Yi Chunhai, Lu Qianqian, Wang Yun, Wang Yixuan, Yang Bolun
School of Chemical Engineering and Technology, Xi'an Jiaotong University, Xi'an, Shaanxi 710049, China.
School of Chemical Engineering and Technology, Xi'an Jiaotong University, Xi'an, Shaanxi 710049, China.
Ultrason Sonochem. 2018 May;43:156-165. doi: 10.1016/j.ultsonch.2018.01.013. Epub 2018 Jan 11.

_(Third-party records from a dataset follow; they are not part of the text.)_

(** * Zud Assistance: the live-session hook [useZud]

    A shallow embedding of [src/hooks/useZud.ts] (and of the data model of
    [src/types.ts]).  The hook is a reactive program: React state and refs
    are mutated by a handful of entry points ([start], [stop]) and by the
    callbacks the hook registers on the remote live session, on the
    microphone request and on every playback source.

    The embedding keeps two records apart:
    - [Hook]: the React state and the refs of the hook, field by field;
    - [World]: what lives outside the hook and is only reached through
      handles: remote sessions, audio contexts, microphone streams,
      processor nodes, playback sources, and the logs of what was sent.

    Every handler is a function [Env -> Config -> Config].  [Env] carries
    the answers of the outside for the duration of one handler: the wall
    clock, the playback clock, the replies of the external services and
    whether a close operation fails.

    Modelling conventions.
    - A handler runs to completion before the next one starts: the
      suspension points inside [onmessage] ([await] of an external service)
      are not interleaved with other handlers.  The one [await] of
      [onopen] (the microphone request) is split in two events, because
      its continuation is the subject of a scenario; and the loop over a
      tool-call batch is also given with its suspension points
      ([handleCallsAwaiting]), for what depends on a [stop] in between.
    - React applies the queued state updates of one handler in order.  The
      one React state a function of the hook reads from its closure,
      [isLiveConnected] in [start], is a parameter of [start]: the flag at
      the render that created the function the caller holds.
    - JavaScript numbers used as times are exact rationals.
    - Strings are sequences of 8-bit code units. *)

From Stdlib Require Import Ascii String QArith Qminmax Lqa.
From stdpp Require Import base option list strings pretty gmap.
(** * dir_server: a file-sharing HTTP handler, embedded and verified

  The development follows [server.py]: the paginated, searchable
  directory listing, the directory-size cache, the on-demand zip
  builder, the chunked content streamer, the request router and the
  start-up loop.

  Python [str] and [bytes] values are modelled by [string], read as
  the UTF-8 bytes of the text.  The characters the server treats
  specially are all ASCII, and ASCII bytes never occur inside a
  multi-byte UTF-8 sequence, so replacing, splitting and comparing
  bytes agrees with doing so on code points.  Python integers are
  [Z]; floats that only ever hold a byte count divided by a power of
  1024 are exact rationals [Q]. *)

From Stdlib Require Import ZArith QArith Qround Ascii String List Lia DecimalString.
From Stdlib Require Import Sorting.Sorted.
From stdpp Require Import base strings list gmap.
From Equations Require Import Equations.
From Stdlib Require DecimalPos.

Open Scope Z_scope.

(** ** Platform primitives

  What the interpreter and the operating system supply, and what no
  property below depends on beyond its type. *)

Record tm := mk_tm {
tm_year : Z; tm_mon : Z; tm_mday : Z;
tm_hour : Z; tm_min : Z; tm_sec : Z
}.

Class Platform := {
(** [str.lower] *)
lower : string → string;
(** [datetime.fromtimestamp], the local-time break-down of a timestamp *)
localtime : Z → tm;
(** [os.getpid] *)
getpid : Z;
(** [sys.getfilesystemencoding] *)
getfilesystemencoding : string;
(** the module-level flag set by [try: import markdown] *)
MARKDOWN_AVAILABLE : bool;
(** [markdown.markdown(text, extensions=[...])] *)
markdown : string → string;
(** whether the strict UTF-8 codec decodes these bytes *)
utf8_valid : string → bool;
(** the module-level flag that [start_serve] clears when the static
    directory is missing *)
ENABLE_SYNTAX_HIGHLIGHTING : bool;
(** [zipfile]: the local record of one member, from its archive name
    and its bytes, and the central directory that closes an archive *)
zip_local_record : string → string → string;
zip_central_directory : list (string * string) → string
}.

(** ** Python string primitives *)

Module PyStr.

Definition dquote : ascii := "034".
Definition DQ : string := String dquote "".

Fixpoint has_char (c : ascii) (s : string) : bool :=
  match s with
  | "" => false
  | String d r => Ascii.eqb d c || has_char c r
  end.

(** [sub in s] *)
Fixpoint contains (sub s : string) : bool :=
  String.prefix sub s ||
  match s with
  | "" => false
  | String _ r => contains sub r
  end.

(** [s.replace(old, new)] for a one-character [old] *)
Fixpoint replace_char (old : ascii) (new s : string) : string :=
  match s with
  | "" => ""
  | String c r =>
      if Ascii.eqb c old then new +:+ replace_char old new r
      else String c (replace_char old new r)
  end.

(** [''.join(parts)] *)
Definition join (parts : list string) : string := String.concat "" parts.


(** [s.rfind(c)], -1 when absent *)
Fixpoint rfind_from (c : ascii) (s : string) (i last : Z) : Z :=
  match s with
  | "" => last
  | String d r => rfind_from c r (i + 1) (if Ascii.eqb d c then i else last)
  end.
Definition rfind (c : ascii) (s : string) : Z := rfind_from c s 0 (-1).

(** [s[:n]] and [s[n:]] for a natural [n] *)
Fixpoint str_take (n : nat) (s : string) : string :=
  match n, s with
  | S n, String c r => String c (str_take n r)
  | _, _ => ""
  end.
Fixpoint str_drop (n : nat) (s : string) : string :=
  match n, s with
  | S n, String _ r => str_drop n r
  | _, _ => s
  end.

(** [s[i:]] and [s[i:j]] for [0 <= i <= j] *)
Definition from_index (i : Z) (s : string) : string := str_drop (Z.to_nat i) s.
Definition between (i j : Z) (s : string) : string :=
  str_take (Z.to_nat (j - i)) (str_drop (Z.to_nat i) s).

(** [str(n)] and [f'{n}'] for an integer *)
Definition str_of_int (n : Z) : string := NilZero.string_of_int (Z.to_int n).

(** [s.zfill(width)] for an unsigned digit string *)
Definition zfill (width : nat) (s : string) : string :=
  String.concat "" (replicate (width - String.length s) "0") +:+ s.

(** [str.lower] restricted to ASCII letters: Python's on ASCII text. *)
Definition ascii_lower_char (c : ascii) : ascii :=
  let n := N_of_ascii c in
  if ((65 <=? n) && (n <=? 90))%N then ascii_of_N (n + 32) else c.
Fixpoint ascii_lower (s : string) : string :=
  match s with
  | "" => ""
  | String c r => String (ascii_lower_char c) (ascii_lower r)
  end.

(** *** [html.escape] *)
Definition escape (s : string) (quote : bool) : string :=
  let s := replace_char "&" "&amp;" s in
  let s := replace_char "<" "&lt;" s in
  let s := replace_char ">" "&gt;" s in
  if quote then
    let s := replace_char dquote "&quot;" s in
    replace_char "'" "&#x27;" s
  else s.

(** *** [urllib.parse.quote] with the default [safe='/'] *)
Definition is_alnum (c : ascii) : bool :=
  let n := N_of_ascii c in
  (((48 <=? n) && (n <=? 57)) || ((65 <=? n) && (n <=? 90))
   || ((97 <=? n) && (n <=? 122)))%N.
Definition always_safe (c : ascii) : bool :=
  is_alnum c || has_char c "_.-~".
Definition hex_digit (n : N) : ascii :=
  if (n <? 10)%N then ascii_of_N (48 + n) else ascii_of_N (55 + n).
Definition percent_encode (c : ascii) : string :=
  let n := N_of_ascii c in
  String "%" (String (hex_digit (n / 16)) (String (hex_digit (n mod 16)) "")).
Fixpoint quote (s : string) : string :=
  match s with
  | "" => ""
  | String c r =>
      (if always_safe c || Ascii.eqb c "/" then String c "" else percent_encode c)
      +:+ quote r
  end.

End PyStr.

(** ** Query strings: [urllib.parse.parse_qs] and [int(str)] *)

Module Query.
Import PyStr.

(** [s.split(sep)] *)
Fixpoint split_on (sep : ascii) (s : string) : list string :=
  match s with
  | "" => [""]
  | String c r =>
      if Ascii.eqb c sep then "" :: split_on sep r
      else match split_on sep r with
           | [] => [String c ""]
           | h :: t => String c h :: t
           end
  end.

(** [s.split(sep, 1)] when it has two parts *)
Fixpoint split_first (sep : ascii) (s : string) : option (string * string) :=
  match s with
  | "" => None
  | String c r =>
      if Ascii.eqb c sep then Some ("", r)
      else match split_first sep r with
           | Some (a, b) => Some (String c a, b)
           | None => None
           end
  end.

In this paper, the decomposition of Rhodamine B (RhB) by hydrodynamic cavitation (HC), acoustic cavitation (AC) and the combination of these individual methods (HAC) have been investigated. The degradation of 20 L RhB aqueous solution was carried out in a self-designed HAC reactor, where hydrodynamic cavitation and acoustic cavitation could take place in the same space simultaneously. The effects of initial concentration, inlet pressure, solution temperature and ultrasonic power were studied and discussed. Obvious synergies were found in the HAC process. The combined method achieved the best conversion, and the synergistic effect in HAC was even up to 119% with the ultrasonic power of 220 W in a treatment time of 30 min. The time-independent synergistic factor based on rate constant was introduced and the maximum value reached 40% in the HAC system. Besides, the hybrid HAC method showed great superiority in energy efficiency at lower ultrasonic power (88-176 W). Therefore, HAC technology can be visualized as a promising method for wastewater treatment with good scale-up possibilities.
本文研究了通过水力空化(HC)、声空化(AC)以及这两种方法的组合(HAC)来分解罗丹明B(RhB)。在自行设计的HAC反应器中对20 L罗丹明B水溶液进行降解,在该反应器中水力空化和声空化可在同一空间同时发生。研究并讨论了初始浓度、入口压力、溶液温度和超声功率的影响。在HAC过程中发现了明显的协同作用。该组合方法实现了最佳转化率,在30分钟的处理时间内,当超声功率为220 W时,HAC中的协同效应甚至高达119%。引入了基于速率常数的与时间无关的协同因子,其在HAC系统中的最大值达到40%。此外,混合HAC方法在较低超声功率(88 - 176 W)下显示出在能源效率方面的巨大优势。因此,HAC技术可被视为一种具有良好放大潜力的、有前景的废水处理方法。